WHAT IS EXPECTED -
Copy word for word, please, the lines of the entries below running from the one containing "split; [|done]. by" to the one containing "Definition log_inv (q", both ends included.

AVAILABLE DATA -
+===+

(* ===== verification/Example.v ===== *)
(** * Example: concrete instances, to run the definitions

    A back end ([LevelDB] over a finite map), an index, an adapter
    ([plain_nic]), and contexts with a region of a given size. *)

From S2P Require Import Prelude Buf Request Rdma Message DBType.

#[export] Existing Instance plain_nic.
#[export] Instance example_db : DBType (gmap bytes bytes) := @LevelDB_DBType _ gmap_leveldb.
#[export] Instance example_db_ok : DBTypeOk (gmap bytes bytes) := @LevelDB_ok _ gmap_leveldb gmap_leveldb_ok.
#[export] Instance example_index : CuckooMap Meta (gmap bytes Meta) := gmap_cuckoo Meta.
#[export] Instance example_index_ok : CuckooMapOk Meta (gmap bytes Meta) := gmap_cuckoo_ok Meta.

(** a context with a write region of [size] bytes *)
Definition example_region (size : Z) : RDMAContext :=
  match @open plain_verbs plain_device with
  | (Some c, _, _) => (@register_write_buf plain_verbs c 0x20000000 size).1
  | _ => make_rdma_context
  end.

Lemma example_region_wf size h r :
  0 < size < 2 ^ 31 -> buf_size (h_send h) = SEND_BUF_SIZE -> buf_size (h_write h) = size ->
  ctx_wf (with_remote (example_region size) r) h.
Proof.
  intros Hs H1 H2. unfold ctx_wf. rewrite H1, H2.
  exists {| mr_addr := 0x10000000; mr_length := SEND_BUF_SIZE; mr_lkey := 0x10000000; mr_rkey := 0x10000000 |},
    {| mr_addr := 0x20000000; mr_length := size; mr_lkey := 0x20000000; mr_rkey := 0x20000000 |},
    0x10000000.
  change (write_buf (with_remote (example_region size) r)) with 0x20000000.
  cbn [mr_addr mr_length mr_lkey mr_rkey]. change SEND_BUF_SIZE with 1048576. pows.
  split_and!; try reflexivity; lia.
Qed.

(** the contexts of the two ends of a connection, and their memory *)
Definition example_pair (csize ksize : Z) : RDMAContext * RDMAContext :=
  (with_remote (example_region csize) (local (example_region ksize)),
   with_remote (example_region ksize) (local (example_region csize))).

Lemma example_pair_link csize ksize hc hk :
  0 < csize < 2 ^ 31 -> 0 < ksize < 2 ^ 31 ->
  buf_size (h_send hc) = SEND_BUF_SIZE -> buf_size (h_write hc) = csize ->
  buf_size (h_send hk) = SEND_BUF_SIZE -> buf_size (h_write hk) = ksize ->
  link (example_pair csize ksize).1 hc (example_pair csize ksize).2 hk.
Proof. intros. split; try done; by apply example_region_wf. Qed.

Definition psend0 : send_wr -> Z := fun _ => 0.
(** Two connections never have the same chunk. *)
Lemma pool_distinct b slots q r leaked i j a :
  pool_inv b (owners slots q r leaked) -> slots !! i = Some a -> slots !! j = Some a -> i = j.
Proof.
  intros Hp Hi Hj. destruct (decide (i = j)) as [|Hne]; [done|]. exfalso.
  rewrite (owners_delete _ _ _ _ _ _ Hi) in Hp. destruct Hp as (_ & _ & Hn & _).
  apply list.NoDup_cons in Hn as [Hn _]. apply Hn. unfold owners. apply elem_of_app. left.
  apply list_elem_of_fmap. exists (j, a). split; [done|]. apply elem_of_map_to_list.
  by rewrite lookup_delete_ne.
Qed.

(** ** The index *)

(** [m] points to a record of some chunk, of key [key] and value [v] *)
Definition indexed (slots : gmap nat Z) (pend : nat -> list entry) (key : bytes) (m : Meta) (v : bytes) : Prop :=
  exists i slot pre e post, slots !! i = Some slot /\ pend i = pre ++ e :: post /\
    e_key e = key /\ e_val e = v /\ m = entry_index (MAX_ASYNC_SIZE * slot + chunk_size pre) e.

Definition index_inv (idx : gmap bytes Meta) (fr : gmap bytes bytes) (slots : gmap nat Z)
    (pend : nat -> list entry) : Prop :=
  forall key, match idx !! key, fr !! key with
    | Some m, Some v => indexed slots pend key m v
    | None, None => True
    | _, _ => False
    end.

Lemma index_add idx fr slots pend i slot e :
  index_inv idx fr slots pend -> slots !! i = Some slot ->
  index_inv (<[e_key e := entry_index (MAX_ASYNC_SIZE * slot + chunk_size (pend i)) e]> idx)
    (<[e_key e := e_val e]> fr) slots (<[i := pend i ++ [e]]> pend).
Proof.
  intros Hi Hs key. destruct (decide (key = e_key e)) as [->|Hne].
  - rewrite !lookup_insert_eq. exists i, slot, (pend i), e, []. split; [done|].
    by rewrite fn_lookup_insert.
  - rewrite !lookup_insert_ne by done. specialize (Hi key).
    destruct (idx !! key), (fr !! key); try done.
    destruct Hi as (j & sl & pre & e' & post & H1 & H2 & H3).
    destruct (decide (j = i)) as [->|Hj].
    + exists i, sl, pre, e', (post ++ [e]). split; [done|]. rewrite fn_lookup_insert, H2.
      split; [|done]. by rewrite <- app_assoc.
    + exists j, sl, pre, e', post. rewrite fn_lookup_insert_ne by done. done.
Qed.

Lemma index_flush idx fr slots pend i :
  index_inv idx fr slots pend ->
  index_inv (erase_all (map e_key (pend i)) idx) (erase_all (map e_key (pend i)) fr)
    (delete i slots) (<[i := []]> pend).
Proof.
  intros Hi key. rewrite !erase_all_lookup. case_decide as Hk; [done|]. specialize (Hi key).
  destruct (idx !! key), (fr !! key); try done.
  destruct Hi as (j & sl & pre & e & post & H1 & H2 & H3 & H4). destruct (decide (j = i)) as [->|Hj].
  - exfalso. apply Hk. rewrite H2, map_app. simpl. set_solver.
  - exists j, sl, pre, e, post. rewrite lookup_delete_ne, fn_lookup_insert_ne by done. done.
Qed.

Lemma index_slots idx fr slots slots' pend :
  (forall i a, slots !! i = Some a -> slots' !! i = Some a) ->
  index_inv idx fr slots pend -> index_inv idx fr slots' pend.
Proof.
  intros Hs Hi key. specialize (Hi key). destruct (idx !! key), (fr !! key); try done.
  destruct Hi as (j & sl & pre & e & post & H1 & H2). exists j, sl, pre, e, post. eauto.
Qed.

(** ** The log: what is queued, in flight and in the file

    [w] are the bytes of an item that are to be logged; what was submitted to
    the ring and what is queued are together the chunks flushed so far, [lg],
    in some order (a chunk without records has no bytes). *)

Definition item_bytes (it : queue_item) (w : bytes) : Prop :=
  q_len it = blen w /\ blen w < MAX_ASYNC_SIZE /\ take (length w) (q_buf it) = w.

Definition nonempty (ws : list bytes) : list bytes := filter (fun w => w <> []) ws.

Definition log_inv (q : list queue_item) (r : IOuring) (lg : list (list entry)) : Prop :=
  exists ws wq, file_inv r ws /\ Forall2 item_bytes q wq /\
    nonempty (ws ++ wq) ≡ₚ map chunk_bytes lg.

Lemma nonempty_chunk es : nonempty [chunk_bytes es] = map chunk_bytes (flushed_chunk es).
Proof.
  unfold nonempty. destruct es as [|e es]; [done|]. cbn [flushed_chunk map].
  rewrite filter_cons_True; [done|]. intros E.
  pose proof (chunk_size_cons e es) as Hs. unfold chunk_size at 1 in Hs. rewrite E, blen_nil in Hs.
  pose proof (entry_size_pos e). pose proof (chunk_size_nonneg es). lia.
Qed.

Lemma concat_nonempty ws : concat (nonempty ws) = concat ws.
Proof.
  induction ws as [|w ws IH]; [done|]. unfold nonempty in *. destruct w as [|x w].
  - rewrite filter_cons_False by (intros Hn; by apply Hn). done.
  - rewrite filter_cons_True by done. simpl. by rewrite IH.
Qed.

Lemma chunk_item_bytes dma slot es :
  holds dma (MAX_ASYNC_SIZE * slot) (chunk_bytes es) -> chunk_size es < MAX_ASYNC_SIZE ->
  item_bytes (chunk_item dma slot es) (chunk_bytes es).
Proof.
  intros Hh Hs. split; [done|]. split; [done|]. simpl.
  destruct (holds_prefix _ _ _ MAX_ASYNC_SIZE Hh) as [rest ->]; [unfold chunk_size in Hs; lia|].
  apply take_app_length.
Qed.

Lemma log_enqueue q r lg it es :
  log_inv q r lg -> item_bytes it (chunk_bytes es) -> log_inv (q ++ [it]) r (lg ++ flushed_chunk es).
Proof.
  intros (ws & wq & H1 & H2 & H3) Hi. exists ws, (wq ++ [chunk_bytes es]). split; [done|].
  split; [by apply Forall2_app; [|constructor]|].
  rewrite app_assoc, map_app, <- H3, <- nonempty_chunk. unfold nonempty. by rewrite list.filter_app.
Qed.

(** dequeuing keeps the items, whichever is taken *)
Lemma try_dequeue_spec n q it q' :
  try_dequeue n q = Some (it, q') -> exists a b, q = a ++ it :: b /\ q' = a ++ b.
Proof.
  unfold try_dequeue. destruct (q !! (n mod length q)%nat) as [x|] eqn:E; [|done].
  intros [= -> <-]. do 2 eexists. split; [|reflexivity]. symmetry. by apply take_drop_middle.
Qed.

+===+

RESPONSE TO THIS TASK -
      split; [|done]. by rewrite <- app_assoc.
    + exists j, sl, pre, e', post. rewrite fn_lookup_insert_ne by done. done.
Qed.

Lemma index_flush idx fr slots pend i :
  index_inv idx fr slots pend ->
  index_inv (erase_all (map e_key (pend i)) idx) (erase_all (map e_key (pend i)) fr)
    (delete i slots) (<[i := []]> pend).
Proof.
  intros Hi key. rewrite !erase_all_lookup. case_decide as Hk; [done|]. specialize (Hi key).
  destruct (idx !! key), (fr !! key); try done.
  destruct Hi as (j & sl & pre & e & post & H1 & H2 & H3 & H4). destruct (decide (j = i)) as [->|Hj].
  - exfalso. apply Hk. rewrite H2, map_app. simpl. set_solver.
  - exists j, sl, pre, e, post. rewrite lookup_delete_ne, fn_lookup_insert_ne by done. done.
Qed.

Lemma index_slots idx fr slots slots' pend :
  (forall i a, slots !! i = Some a -> slots' !! i = Some a) ->
  index_inv idx fr slots pend -> index_inv idx fr slots' pend.
Proof.
  intros Hs Hi key. specialize (Hi key). destruct (idx !! key), (fr !! key); try done.
  destruct Hi as (j & sl & pre & e & post & H1 & H2). exists j, sl, pre, e, post. eauto.
Qed.

(** ** The log: what is queued, in flight and in the file

    [w] are the bytes of an item that are to be logged; what was submitted to
    the ring and what is queued are together the chunks flushed so far, [lg],
    in some order (a chunk without records has no bytes). *)

Definition item_bytes (it : queue_item) (w : bytes) : Prop :=
  q_len it = blen w /\ blen w < MAX_ASYNC_SIZE /\ take (length w) (q_buf it) = w.

Definition nonempty (ws : list bytes) : list bytes := filter (fun w => w <> []) ws.

Definition log_inv (q : list queue_item) (r : IOuring) (lg : list (list entry)) : Prop :=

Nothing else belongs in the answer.